(* ===== verification/LuaState.v ===== *)
(** LuaState: how objects come to be and change outside of the collector: the state of
    src/liblua/src/lstate.c, the names of tag methods (ltm.c), reserved words (llex.c), new
    closures and upvalues (lfunc.c, lvm.c), and the functions of lapi.c and lvm.c that store
    in objects.

    A new object is at a location that is not in use ([alloc]); that there is no more memory
    is not modelled. What a function finds with index2adr() is an argument. *)

From Corelib Require Import ssreflect.
From stdpp Require Import base list gmap numbers strings.
From Stdlib Require Import ZArith Lia.
From S2P Require Import Prelude LuaLex LuaHeap LuaGC.

Implicit Type g : global_State.

Definition set_registry g v := mkGlobal (heap g) (currentwhite g) (gcstate g) (strt g) (sweepstrgc g) (rootgc g) (sweepgc g) (gray g)
  (grayagain g) (weak g) (tmudata g) (uvhead g) v (mainthread g) (running g) (mt g) (tm_gc g) (tm_mode g).
Definition set_tmnames g a b := mkGlobal (heap g) (currentwhite g) (gcstate g) (strt g) (sweepstrgc g) (rootgc g) (sweepgc g) (gray g)
  (grayagain g) (weak g) (tmudata g) (uvhead g) (l_registry g) (mainthread g) (running g) (mt g) a b.

(** ** Threads *)

Definition LUA_MINSTACK : nat := 20.
Definition EXTRA_STACK : nat := 5.
Definition BASIC_STACK_SIZE : nat := 2 * LUA_MINSTACK.
Definition NUM_TAGS : nat := 9.

Definition preinit_state : gcbody := BThread VNil [] 0 [] [].

(** The first slot is the function entry of the first call. *)
Definition stack_init g (L1 : loc) : res global_State :=
  x ← get g L1;
  match body x with
  | BThread gt _ _ _ ups => set_body g L1 (BThread gt (replicate (BASIC_STACK_SIZE + EXTRA_STACK) VNil) 1 [(1 + LUA_MINSTACK)%nat] ups)
  | _ => Err AssertFail
  end.

Definition gt g (th : loc) : res gcvalue :=
  x ← get g th;
  match body x with BThread v _ _ _ _ => Ok v | _ => Err AssertFail end.
Definition set_gt g (th : loc) (v : gcvalue) : res global_State :=
  x ← get g th;
  match body x with BThread _ st top cis ups => set_body g th (BThread v st top cis ups) | _ => Err AssertFail end.

(** The value at [L->top - 1], and [L->top--]. *)
Definition top_value g : res gcvalue :=
  x ← get g (running g);
  match body x with
  | BThread _ st top _ _ => match top with O => Err OutOfBounds | S i => match st !! i with Some v => Ok v | None => Err OutOfBounds end end
  | _ => Err AssertFail
  end.
Definition pop g : res global_State :=
  x ← get g (running g);
  match body x with
  | BThread v st top cis ups => set_body g (running g) (BThread v st (Nat.pred top) cis ups)
  | _ => Err AssertFail
  end.

Section state.
Context (alloc : gset loc -> loc).
Definition new_loc g : loc := alloc (dom (heap g)).

Definition luaH_new_table g (narray nhash : nat) : loc * global_State :=
  let o := new_loc g in
  (o, luaC_link g o (BTable None (replicate narray VNil) (replicate nhash (KNil, VNil)))).

Definition luaE_newthread g (L : loc) : res (loc * global_State) :=
  let L1 := new_loc g in
  let g := luaC_link g L1 preinit_state in
  g ← stack_init g L1;
  v ← gt g L;
  g ← set_gt g L1 v;
  x ← get g L1;
  _ ← c_assert (iswhite (marked x));
  Ok (L1, g).

(** ** The names that are never collected *)

Definition luaS_new g (str : list Z) : res (loc * global_State) := luaS_newlstr g str (new_loc g).
Definition setfixed (m : marks) : marks := Marks (white0 m) (white1 m) (black m) (bit3 m) (bit4 m) true (sfixed m).
Definition luaS_fix g (s : loc) : res global_State := set_marks g s setfixed.

Fixpoint fixed_names (names : list (list Z)) g : res (list loc * global_State) :=
  match names with
  | [] => Ok ([], g)
  | str :: names =>
      '(ts, g) ← luaS_new g str;
      g ← luaS_fix g ts;
      '(l, g) ← fixed_names names g;
      Ok (ts :: l, g)
  end.

Definition luaT_eventname : list (list Z) :=
  lit <$> ["__index"; "__newindex"; "__gc"; "__mode"; "__eq"; "__add"; "__sub"; "__mul"; "__div"; "__mod"; "__pow"; "__unm"; "__len"; "__lt"; "__le"; "__concat"; "__call"]%string.
Definition TM_GC : nat := 2.
Definition TM_MODE : nat := 3.
Definition luaT_init g : res global_State :=
  '(tmname, g) ← fixed_names luaT_eventname g;
  match tmname !! TM_GC, tmname !! TM_MODE with
  | Some a, Some b => Ok (set_tmnames g a b)
  | _, _ => Err OutOfBounds
  end.

Definition luaX_init g : res global_State :=
  '(_, g) ← fixed_names (take NUM_RESERVED luaX_tokens) g;
  Ok g.

Definition MEMERRMSG : list Z := lit "not enough memory".

(** ** The state *)

Definition f_luaopen g : res global_State :=
  let L := mainthread g in
  g ← stack_init g L;
  let '(t, g) := luaH_new_table g 0 2 in
  g ← set_gt g L (VRef t);
  let '(r, g) := luaH_new_table g 0 2 in
  let g := set_registry g (VRef r) in
  g ← luaS_resize g MINSTRTABSIZE;
  g ← luaT_init g;
  g ← luaX_init g;
  '(_, g) ← fixed_names [MEMERRMSG] g;
  Ok g.

(** The main thread is at location 1; there are no names of tag methods yet. *)
Definition lua_newstate : res global_State :=
  f_luaopen (mkGlobal {[ 1%positive := mkObject (Marks true false false false false true true) preinit_state ]} (Marks true false false false false true false)
    GCSpause [] 0 [1%positive] 0 [] [] [] [] [] VNil 1 1 (replicate NUM_TAGS None) 1 1).

(** ** New closures *)

(** The instruction after OP_CLOSURE for each upvalue: OP_GETUPVAL or OP_MOVE, with its argument B. *)
Inductive upvalue_desc := GetUpval (b : nat) | Move (b : nat).

Fixpoint closure_upvals (ds : list upvalue_desc) (th cl ncl : loc) (base : nat) g : res global_State :=
  match ds with
  | [] => Ok g
  | d :: ds =>
      '(uv, g) ← match d with
                 | GetUpval b =>
                     x ← get g cl;
                     match body x with
                     | BLClosure _ _ us => match us !! b with Some uv => Ok (uv, g) | None => Err OutOfBounds end
                     | _ => Err AssertFail
                     end
                 | Move b => luaF_findupval g th (base + b) (new_loc g)
                 end;
      x ← get g ncl;
      match body x with
      | BLClosure e p us => g ← set_body g ncl (BLClosure e p (us ++ [uv])); closure_upvals ds th cl ncl base g
      | _ => Err AssertFail
      end
  end.

(** OP_CLOSURE in the function [cl], run by [th]; the closure is stored in register [a] of [base]. *)
Definition op_closure g (th cl : loc) (base a bx : nat) (ds : list upvalue_desc) : res (loc * global_State) :=
  x ← get g cl;
  match body x with
  | BLClosure env p _ =>
      xp ← get g p;
      match body xp with
      | BProto _ _ _ ps _ =>
          match ps !! bx with
          | Some (Some p) =>
              let ncl := new_loc g in
              let g := luaC_link g ncl (BLClosure env p []) in
              g ← closure_upvals ds th cl ncl base g;
              x ← get g th;
              match body x with
              | BThread v st top cis ups =>
                  if decide (base + a < length st)%nat then
                    g ← set_body g th (BThread v (<[(base + a)%nat := VRef ncl]> st) top cis ups);
                    Ok (ncl, g)
                  else Err OutOfBounds
              | _ => Err AssertFail
              end
          | _ => Err OutOfBounds
          end
      | _ => Err AssertFail
      end
  | _ => Err AssertFail
  end.
End state.

(** ** Stores *)

(** A value is stored through a pointer to the value of an upvalue. *)
Definition set_upval_value g (uv : loc) (v : gcvalue) : res global_State :=
  x ← get g uv;
  match body x with
  | BUpval (UClosed _) => set_body g uv (BUpval (UClosed v))
  | BUpval (UOpen th i) =>
      y ← get g th;
      match body y with
      | BThread gt st top cis ups => if decide (i < length st)%nat then set_body g th (BThread gt (<[i := v]> st) top cis ups) else Err OutOfBounds
      | _ => Err AssertFail
      end
  | _ => Err AssertFail
  end.

(** OP_SETUPVAL *)
Definition op_setupval g (uv : loc) (v : gcvalue) : res global_State := g ← set_upval_value g uv v; luaC_barrier g uv v.

(** luaH_set() with the key [k] changes the table to [b] but for the value; newkey() has a barrier for the key.
    luaV_settable() or lua_rawset() store the value. *)
Definition settable g (t : loc) (b : gcbody) (k v : gcvalue) : res global_State := g ← luaC_barriert g t k; store_table g t b v.

Definition hvalue (v : gcvalue) : res loc := match v with VRef t => Ok t | _ => Err AssertFail end.

(** The type of a value; for one that is not collectable it is [plain]. *)
Definition value_type g (plain : nat) (v : gcvalue) : res nat :=
  match v with
  | VNil => Ok 0%nat
  | VPlain _ => Ok plain
  | VRef o =>
      x ← get g o;
      Ok (match body x with BString _ => 4 | BTable _ _ _ => 5 | BCClosure _ _ | BLClosure _ _ _ => 6 | BUdata _ _ => 7 | BThread _ _ _ _ _ => 8 | BProto _ _ _ _ _ => 9 | BUpval _ => 10 end)%nat
  end.

Definition lua_setmetatable g (obj : gcvalue) (plain : nat) : res global_State :=
  v ← top_value g;
  m ← match v with VNil => Ok None | _ => t ← hvalue v; Ok (Some t) end;
  let default g :=
    i ← value_type g plain obj;
    if decide (i < length (mt g))%nat then Ok (set_roots g (running g) (<[i := m]> (mt g))) else Err OutOfBounds in
  g ← match obj with
      | VRef o =>
          x ← get g o;
          match body x with
          | BTable _ a ns =>
              g ← set_body g o (BTable m a ns);
              match m with Some t => luaC_objbarriert g o t | None => Ok g end
          | BUdata _ e =>
              g ← set_body g o (BUdata m e);
              match m with Some t => luaC_objbarrier g o t | None => Ok g end
          | _ => default g
          end
      | _ => default g
      end;
  pop g.

Definition lua_setfenv g (o : gcvalue) : res (bool * global_State) :=
  v ← top_value g;
  t ← hvalue v;
  '(res, g) ← match o with
              | VRef o =>
                  x ← get g o;
                  match body x with
                  | BLClosure _ p us => g ← set_body g o (BLClosure t p us); g ← luaC_objbarrier g o t; Ok (true, g)
                  | BCClosure _ us => g ← set_body g o (BCClosure t us); g ← luaC_objbarrier g o t; Ok (true, g)
                  | BUdata m _ => g ← set_body g o (BUdata m t); g ← luaC_objbarrier g o t; Ok (true, g)
                  | BThread _ st top cis ups => g ← set_body g o (BThread (VRef t) st top cis ups); g ← luaC_objbarrier g o t; Ok (true, g)
                  | _ => Ok (false, g)
                  end
              | _ => Ok (false, g)
              end;
  g ← pop g;
  Ok (res, g).

(** The upvalue [n] of a function; [None] if there is none. *)
Inductive upvalue_ref := InClosure (i : nat) | InUpval (uv : loc).
Definition aux_upvalue g (f : gcvalue) (n : Z) : res (option upvalue_ref) :=
  match f with
  | VRef o =>
      x ← get g o;
      match body x with
      | BCClosure _ us => Ok (if decide (1 <= n <= Z.of_nat (length us)) then Some (InClosure (Z.to_nat (n - 1))) else None)
      | BLClosure _ p us =>
          xp ← get g p;
          match body xp with
          | BProto _ _ names _ _ =>
              if decide (1 <= n <= Z.of_nat (length names)) then
                match us !! Z.to_nat (n - 1) with Some uv => Ok (Some (InUpval uv)) | None => Err OutOfBounds end
              else Ok None
          | _ => Err AssertFail
          end
      | _ => Ok None
      end
  | _ => Ok None
  end.

(** The barrier of lua_setupvalue() is that of the closure, also where an upvalue holds the value. *)
Definition lua_setupvalue g (f : gcvalue) (n : Z) : res (bool * global_State) :=
  r ← aux_upvalue g f n;
  match r with
  | None => Ok (false, g)
  | Some r =>
      v ← top_value g;
      g ← pop g;
      cl ← hvalue f;
      g ← match r with
          | InUpval uv => set_upval_value g uv v
          | InClosure i =>
              x ← get g cl;
              match body x with
              | BCClosure e us => set_body g cl (BCClosure e (<[i := v]> us))
              | _ => Err AssertFail
              end
          end;
      g ← luaC_barrier g cl v;
      Ok (true, g)
  end.

(** lua_replace() with the index of the registry, of the globals, of the environment of the running function
    [func], or of one of its upvalues. *)
Inductive pseudo_index := RegistryIndex | GlobalsIndex | EnvironIndex (func : loc) | UpvalueIndex (func : loc) (i : nat).
Definition lua_replace g (idx : pseudo_index) : res global_State :=
  v ← top_value g;
  g ← match idx with
      | RegistryIndex => Ok (set_registry g v)
      | GlobalsIndex => set_gt g (running g) v
      | EnvironIndex func =>
          t ← hvalue v;
          x ← get g func;
          g ← match body x with
              | BCClosure _ us => set_body g func (BCClosure t us)
              | BLClosure _ p us => set_body g func (BLClosure t p us)
              | _ => Err AssertFail
              end;
          luaC_barrier g func v
      | UpvalueIndex func i =>
          x ← get g func;
          match body x with
          | BCClosure e us => if decide (i < length us)%nat then g ← set_body g func (BCClosure e (<[i := v]> us)); luaC_barrier g func v else Err OutOfBounds
          | _ => Err AssertFail
          end
      end;
  pop g.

——

**INSTRUCTIONS FOR THE TASK**
The response must contain exactly the lines from the one with "(set_registry g v)" through the last line of the material above, both ends included, and no others.

**RESPONSE TO THIS EXERCISE**
      | RegistryIndex => Ok (set_registry g v)
      | GlobalsIndex => set_gt g (running g) v
      | EnvironIndex func =>
          t ← hvalue v;
          x ← get g func;
          g ← match body x with
              | BCClosure _ us => set_body g func (BCClosure t us)
              | BLClosure _ p us => set_body g func (BLClosure t p us)
              | _ => Err AssertFail
              end;
          luaC_barrier g func v
      | UpvalueIndex func i =>
          x ← get g func;
          match body x with
          | BCClosure e us => if decide (i < length us)%nat then g ← set_body g func (BCClosure e (<[i := v]> us)); luaC_barrier g func v else Err OutOfBounds
          | _ => Err AssertFail
          end
      end;
  pop g.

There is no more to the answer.